Please quote exactly the lines below from the line containing "singles_grant = 25000" to the line containing "else singles_grant0 in", both lines included, and nothing else.

====== EXCERPTED DATA ======

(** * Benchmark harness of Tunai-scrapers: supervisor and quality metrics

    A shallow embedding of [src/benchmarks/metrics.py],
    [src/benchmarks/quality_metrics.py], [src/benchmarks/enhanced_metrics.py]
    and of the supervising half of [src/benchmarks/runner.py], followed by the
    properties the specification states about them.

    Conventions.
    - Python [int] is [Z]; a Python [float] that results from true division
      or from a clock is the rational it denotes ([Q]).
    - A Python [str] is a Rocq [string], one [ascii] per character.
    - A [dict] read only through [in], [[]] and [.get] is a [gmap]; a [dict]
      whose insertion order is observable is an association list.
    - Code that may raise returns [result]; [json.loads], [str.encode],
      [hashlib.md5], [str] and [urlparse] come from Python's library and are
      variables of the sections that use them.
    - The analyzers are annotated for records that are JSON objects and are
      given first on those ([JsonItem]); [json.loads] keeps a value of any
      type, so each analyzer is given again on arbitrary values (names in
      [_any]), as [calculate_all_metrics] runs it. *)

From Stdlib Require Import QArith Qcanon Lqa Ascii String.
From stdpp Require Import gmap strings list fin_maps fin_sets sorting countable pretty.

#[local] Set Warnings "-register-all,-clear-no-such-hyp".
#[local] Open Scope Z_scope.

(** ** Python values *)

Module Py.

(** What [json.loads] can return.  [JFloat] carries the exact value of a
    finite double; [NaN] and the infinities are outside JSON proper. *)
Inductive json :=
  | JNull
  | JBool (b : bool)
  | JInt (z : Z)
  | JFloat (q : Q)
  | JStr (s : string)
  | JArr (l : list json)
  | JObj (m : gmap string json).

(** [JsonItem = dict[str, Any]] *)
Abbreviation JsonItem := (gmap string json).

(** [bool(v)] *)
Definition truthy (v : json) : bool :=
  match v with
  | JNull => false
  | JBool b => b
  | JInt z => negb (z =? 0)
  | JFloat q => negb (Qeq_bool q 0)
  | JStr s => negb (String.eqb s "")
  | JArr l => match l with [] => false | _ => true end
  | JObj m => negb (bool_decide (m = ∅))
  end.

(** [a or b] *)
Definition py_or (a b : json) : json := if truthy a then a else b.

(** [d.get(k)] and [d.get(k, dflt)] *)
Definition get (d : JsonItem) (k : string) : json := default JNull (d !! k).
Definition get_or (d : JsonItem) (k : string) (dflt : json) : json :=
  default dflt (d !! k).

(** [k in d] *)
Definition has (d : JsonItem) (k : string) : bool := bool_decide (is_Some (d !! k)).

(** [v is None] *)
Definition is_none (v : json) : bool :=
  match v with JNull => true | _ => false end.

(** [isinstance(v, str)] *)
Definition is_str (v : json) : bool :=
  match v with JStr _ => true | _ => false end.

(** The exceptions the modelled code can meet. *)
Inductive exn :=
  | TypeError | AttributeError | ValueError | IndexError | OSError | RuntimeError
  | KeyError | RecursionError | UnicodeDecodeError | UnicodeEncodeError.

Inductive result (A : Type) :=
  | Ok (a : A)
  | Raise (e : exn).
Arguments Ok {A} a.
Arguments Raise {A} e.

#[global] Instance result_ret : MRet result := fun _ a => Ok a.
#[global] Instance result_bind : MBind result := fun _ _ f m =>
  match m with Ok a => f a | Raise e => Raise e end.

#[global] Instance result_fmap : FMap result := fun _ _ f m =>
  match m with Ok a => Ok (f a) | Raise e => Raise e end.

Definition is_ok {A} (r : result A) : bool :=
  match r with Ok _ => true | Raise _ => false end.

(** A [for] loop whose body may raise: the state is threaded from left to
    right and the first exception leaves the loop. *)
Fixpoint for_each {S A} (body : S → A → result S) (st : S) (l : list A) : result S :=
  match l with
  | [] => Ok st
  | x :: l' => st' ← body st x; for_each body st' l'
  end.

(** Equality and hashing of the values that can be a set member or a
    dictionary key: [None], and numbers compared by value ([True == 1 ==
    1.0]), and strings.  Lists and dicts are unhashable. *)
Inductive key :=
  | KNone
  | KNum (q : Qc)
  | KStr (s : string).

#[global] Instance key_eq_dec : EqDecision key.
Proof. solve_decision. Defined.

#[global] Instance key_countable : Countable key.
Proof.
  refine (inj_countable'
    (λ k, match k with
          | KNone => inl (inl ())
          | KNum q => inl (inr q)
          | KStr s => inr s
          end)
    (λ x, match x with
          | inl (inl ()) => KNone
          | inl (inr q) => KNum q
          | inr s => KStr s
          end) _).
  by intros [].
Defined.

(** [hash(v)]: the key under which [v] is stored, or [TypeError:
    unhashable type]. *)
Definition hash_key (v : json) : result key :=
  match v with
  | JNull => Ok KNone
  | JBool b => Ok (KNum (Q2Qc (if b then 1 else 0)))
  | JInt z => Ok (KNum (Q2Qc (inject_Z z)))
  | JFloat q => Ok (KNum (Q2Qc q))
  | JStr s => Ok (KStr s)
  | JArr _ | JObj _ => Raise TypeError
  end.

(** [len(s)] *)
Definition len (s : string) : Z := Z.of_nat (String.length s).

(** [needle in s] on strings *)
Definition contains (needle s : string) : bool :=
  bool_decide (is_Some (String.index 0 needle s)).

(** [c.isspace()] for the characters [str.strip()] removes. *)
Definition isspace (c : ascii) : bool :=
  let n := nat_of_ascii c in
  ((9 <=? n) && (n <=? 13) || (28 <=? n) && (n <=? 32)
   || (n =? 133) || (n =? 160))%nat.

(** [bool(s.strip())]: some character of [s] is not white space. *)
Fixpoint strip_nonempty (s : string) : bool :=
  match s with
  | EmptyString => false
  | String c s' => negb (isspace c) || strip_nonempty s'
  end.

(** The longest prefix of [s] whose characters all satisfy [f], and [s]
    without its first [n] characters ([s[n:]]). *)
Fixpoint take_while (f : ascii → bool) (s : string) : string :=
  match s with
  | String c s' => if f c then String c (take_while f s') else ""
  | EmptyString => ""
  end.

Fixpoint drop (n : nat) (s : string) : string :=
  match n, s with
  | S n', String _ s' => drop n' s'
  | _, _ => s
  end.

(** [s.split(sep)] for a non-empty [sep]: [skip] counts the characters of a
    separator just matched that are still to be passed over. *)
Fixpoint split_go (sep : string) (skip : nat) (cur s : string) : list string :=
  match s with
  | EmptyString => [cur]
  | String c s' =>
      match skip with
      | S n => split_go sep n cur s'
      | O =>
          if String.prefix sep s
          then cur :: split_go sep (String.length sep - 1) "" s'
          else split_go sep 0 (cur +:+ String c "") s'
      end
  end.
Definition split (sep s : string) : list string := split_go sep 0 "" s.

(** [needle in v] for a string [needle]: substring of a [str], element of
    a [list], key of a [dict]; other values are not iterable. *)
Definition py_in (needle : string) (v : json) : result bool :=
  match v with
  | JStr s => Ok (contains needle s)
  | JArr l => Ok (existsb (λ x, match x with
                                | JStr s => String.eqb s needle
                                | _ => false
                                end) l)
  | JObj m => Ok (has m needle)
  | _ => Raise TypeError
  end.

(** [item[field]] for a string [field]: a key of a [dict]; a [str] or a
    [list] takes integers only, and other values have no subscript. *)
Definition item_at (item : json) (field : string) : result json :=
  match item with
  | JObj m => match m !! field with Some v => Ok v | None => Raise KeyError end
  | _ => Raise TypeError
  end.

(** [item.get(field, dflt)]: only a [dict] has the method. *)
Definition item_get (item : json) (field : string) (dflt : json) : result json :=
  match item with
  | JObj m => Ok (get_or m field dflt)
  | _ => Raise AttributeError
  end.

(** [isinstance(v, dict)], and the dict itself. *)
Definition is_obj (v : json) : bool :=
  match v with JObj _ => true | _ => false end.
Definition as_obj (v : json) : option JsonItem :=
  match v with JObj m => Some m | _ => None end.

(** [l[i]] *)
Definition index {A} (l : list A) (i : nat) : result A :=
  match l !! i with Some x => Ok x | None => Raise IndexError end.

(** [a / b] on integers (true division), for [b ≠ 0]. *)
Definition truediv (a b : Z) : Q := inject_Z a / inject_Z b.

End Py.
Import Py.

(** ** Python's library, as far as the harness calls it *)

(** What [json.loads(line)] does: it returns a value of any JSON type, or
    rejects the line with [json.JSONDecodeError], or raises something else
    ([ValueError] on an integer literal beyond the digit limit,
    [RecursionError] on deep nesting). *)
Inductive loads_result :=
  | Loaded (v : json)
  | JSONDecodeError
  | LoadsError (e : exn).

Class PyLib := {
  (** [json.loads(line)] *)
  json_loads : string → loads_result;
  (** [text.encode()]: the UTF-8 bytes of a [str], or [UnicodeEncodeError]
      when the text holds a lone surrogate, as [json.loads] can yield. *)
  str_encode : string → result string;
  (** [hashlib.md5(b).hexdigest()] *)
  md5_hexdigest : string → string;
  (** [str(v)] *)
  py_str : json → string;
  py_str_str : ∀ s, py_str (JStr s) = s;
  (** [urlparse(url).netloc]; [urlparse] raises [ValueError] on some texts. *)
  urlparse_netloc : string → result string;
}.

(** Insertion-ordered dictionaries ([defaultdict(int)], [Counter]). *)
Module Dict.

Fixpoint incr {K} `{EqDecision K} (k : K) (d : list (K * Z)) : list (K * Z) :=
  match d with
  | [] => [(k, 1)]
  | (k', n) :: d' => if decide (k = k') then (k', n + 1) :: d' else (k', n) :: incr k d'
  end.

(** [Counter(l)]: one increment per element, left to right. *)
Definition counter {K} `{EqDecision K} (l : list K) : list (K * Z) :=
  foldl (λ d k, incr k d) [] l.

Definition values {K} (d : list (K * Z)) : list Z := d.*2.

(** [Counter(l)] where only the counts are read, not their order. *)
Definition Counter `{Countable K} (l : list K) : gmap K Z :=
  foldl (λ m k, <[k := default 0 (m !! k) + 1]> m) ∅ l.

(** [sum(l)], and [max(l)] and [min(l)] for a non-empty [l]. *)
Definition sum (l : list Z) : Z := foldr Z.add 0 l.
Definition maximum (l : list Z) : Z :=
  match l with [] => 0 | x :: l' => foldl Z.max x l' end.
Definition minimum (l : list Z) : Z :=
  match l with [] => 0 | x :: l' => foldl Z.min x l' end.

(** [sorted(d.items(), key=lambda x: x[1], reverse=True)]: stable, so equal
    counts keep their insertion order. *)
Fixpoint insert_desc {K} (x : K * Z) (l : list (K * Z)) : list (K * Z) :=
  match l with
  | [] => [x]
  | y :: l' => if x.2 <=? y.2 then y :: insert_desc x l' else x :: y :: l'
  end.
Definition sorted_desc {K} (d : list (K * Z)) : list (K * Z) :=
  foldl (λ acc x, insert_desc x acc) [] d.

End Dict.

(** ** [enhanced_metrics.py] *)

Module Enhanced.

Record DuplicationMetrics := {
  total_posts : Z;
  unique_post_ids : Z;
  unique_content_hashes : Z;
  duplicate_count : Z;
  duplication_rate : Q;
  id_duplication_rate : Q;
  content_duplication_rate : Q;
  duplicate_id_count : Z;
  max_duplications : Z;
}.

======
====== EXCERPTED DATA ======

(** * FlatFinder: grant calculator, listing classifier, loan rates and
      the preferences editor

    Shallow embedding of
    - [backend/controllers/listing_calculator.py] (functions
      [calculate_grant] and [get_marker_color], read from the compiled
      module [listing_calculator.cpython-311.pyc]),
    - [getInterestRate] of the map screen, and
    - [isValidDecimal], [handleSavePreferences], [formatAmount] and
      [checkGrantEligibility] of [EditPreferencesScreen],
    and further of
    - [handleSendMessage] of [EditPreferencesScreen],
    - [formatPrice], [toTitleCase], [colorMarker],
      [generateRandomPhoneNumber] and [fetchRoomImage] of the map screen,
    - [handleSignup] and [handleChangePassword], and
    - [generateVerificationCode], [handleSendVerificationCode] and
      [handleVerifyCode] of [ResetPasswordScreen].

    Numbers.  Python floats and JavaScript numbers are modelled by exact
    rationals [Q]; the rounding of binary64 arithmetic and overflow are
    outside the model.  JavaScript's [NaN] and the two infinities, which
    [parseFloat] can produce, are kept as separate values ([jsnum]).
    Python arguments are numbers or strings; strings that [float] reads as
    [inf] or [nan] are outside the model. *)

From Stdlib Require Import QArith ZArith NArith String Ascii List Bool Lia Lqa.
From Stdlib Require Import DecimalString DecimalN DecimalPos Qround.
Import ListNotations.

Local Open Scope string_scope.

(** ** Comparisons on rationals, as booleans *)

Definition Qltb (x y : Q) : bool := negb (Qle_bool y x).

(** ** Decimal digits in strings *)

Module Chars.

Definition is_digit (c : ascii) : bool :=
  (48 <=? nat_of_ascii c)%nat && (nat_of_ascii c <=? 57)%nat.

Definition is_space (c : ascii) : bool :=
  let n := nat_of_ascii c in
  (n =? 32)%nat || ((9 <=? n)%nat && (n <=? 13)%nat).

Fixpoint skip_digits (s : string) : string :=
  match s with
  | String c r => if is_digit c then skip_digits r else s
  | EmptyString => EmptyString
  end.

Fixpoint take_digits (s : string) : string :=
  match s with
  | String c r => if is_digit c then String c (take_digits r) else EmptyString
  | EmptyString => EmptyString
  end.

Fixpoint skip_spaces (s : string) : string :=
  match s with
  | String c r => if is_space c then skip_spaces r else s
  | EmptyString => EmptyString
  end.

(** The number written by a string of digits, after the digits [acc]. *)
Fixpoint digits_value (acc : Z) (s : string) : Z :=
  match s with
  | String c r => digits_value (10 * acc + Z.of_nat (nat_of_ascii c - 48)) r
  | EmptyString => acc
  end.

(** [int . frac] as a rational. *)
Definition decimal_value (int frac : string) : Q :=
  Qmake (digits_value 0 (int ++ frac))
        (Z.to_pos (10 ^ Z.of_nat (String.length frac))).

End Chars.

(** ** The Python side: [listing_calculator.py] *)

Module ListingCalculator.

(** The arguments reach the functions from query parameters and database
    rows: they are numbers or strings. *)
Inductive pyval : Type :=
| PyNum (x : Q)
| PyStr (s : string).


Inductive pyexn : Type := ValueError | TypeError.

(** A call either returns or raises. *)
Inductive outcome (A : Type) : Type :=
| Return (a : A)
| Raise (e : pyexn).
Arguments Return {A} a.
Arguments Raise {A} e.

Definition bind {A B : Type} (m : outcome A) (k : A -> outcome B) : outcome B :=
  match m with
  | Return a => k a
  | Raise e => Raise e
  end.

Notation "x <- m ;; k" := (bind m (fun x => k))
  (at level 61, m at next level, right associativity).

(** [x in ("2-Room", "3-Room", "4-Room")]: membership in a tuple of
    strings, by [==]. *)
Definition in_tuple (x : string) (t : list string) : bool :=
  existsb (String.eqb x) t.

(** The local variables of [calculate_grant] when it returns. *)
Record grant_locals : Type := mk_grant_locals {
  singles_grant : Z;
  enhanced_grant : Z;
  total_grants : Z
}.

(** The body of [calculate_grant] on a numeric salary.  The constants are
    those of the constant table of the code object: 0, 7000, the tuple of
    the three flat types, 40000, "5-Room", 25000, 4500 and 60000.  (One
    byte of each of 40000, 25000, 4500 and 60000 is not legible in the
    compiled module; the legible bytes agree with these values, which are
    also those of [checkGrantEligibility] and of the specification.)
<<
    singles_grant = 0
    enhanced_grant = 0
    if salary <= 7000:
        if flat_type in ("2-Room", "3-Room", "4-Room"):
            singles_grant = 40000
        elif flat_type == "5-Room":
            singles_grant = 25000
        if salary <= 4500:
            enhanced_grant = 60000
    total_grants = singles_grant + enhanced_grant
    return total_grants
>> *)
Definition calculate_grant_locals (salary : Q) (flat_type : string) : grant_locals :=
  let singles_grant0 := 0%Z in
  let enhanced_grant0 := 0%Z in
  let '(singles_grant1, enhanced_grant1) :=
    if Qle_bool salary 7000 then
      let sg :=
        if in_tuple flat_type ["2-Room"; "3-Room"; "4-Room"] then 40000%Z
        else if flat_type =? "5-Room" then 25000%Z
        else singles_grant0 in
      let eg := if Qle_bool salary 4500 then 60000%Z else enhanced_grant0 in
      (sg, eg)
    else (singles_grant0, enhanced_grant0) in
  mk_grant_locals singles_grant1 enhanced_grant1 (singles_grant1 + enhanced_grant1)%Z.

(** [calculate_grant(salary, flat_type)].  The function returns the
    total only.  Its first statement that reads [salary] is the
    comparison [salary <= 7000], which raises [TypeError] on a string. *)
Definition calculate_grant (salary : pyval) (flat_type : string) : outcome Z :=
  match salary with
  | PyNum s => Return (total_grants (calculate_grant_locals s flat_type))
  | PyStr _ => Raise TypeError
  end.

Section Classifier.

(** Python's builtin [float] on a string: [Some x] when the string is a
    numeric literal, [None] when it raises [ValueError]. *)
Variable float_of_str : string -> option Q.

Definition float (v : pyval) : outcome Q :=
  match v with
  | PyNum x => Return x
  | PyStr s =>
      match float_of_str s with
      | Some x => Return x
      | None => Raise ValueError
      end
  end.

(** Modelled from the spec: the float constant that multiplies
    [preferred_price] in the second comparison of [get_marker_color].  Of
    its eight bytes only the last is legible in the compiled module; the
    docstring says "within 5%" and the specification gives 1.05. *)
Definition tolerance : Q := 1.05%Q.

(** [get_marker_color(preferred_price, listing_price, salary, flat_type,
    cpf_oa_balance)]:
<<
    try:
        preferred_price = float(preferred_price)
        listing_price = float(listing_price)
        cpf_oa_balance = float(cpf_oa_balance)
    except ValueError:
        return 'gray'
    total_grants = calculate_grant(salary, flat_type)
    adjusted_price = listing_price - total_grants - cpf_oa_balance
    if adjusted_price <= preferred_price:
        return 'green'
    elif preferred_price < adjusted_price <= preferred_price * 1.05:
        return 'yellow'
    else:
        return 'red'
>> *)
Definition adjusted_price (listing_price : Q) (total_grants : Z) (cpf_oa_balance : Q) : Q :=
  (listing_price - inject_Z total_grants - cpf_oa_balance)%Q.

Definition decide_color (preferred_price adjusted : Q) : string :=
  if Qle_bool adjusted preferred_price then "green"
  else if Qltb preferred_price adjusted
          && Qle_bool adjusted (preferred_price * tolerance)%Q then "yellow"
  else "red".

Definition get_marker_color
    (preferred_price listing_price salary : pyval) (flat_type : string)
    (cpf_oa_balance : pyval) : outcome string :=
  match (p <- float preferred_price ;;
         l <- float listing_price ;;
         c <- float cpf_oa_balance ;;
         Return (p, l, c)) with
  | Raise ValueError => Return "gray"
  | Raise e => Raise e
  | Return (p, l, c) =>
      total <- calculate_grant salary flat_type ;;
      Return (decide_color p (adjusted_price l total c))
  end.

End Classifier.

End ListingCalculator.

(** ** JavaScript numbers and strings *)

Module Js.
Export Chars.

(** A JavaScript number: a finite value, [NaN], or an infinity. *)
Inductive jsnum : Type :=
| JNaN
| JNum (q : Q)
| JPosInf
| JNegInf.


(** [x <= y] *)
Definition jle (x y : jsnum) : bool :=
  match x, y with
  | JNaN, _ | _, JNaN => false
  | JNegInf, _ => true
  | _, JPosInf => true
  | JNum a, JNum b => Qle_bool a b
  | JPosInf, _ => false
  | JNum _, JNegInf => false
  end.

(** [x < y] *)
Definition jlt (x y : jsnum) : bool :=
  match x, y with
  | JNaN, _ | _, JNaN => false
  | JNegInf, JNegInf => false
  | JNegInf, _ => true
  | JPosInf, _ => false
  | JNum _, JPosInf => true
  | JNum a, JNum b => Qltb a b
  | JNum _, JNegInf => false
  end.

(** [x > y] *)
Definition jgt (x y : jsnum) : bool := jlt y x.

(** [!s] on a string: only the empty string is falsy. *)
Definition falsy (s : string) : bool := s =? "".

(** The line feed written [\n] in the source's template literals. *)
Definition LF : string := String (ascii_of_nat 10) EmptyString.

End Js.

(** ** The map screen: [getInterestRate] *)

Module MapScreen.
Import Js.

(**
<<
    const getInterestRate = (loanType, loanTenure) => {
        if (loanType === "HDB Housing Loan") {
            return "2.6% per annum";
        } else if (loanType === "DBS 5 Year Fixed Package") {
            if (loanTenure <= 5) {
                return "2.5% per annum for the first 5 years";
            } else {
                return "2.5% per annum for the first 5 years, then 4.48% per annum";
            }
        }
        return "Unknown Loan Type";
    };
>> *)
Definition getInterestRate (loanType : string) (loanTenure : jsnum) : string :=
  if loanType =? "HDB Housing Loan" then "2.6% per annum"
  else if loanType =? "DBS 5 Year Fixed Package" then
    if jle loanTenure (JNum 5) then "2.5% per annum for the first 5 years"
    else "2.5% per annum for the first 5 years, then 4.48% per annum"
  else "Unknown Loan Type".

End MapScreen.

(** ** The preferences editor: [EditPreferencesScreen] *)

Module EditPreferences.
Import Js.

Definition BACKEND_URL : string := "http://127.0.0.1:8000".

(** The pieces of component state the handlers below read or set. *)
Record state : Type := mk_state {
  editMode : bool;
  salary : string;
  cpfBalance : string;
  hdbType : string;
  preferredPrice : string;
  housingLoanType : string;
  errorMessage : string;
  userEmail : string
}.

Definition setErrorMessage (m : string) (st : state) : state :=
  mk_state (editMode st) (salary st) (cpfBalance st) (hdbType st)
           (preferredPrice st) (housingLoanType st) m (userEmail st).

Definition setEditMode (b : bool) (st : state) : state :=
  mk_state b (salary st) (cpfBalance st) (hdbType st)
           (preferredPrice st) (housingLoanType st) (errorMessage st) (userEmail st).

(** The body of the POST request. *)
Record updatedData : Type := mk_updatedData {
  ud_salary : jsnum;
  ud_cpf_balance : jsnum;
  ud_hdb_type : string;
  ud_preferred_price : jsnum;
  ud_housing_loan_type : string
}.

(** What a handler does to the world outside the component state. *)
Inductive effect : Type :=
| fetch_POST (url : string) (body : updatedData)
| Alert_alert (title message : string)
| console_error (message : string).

======

### SOLUTION TO THE PROBLEM
            singles_grant = 25000
        if salary <= 4500:
            enhanced_grant = 60000
    total_grants = singles_grant + enhanced_grant
    return total_grants
>> *)
Definition calculate_grant_locals (salary : Q) (flat_type : string) : grant_locals :=
  let singles_grant0 := 0%Z in
  let enhanced_grant0 := 0%Z in
  let '(singles_grant1, enhanced_grant1) :=
    if Qle_bool salary 7000 then
      let sg :=
        if in_tuple flat_type ["2-Room"; "3-Room"; "4-Room"] then 40000%Z
        else if flat_type =? "5-Room" then 25000%Z
        else singles_grant0 in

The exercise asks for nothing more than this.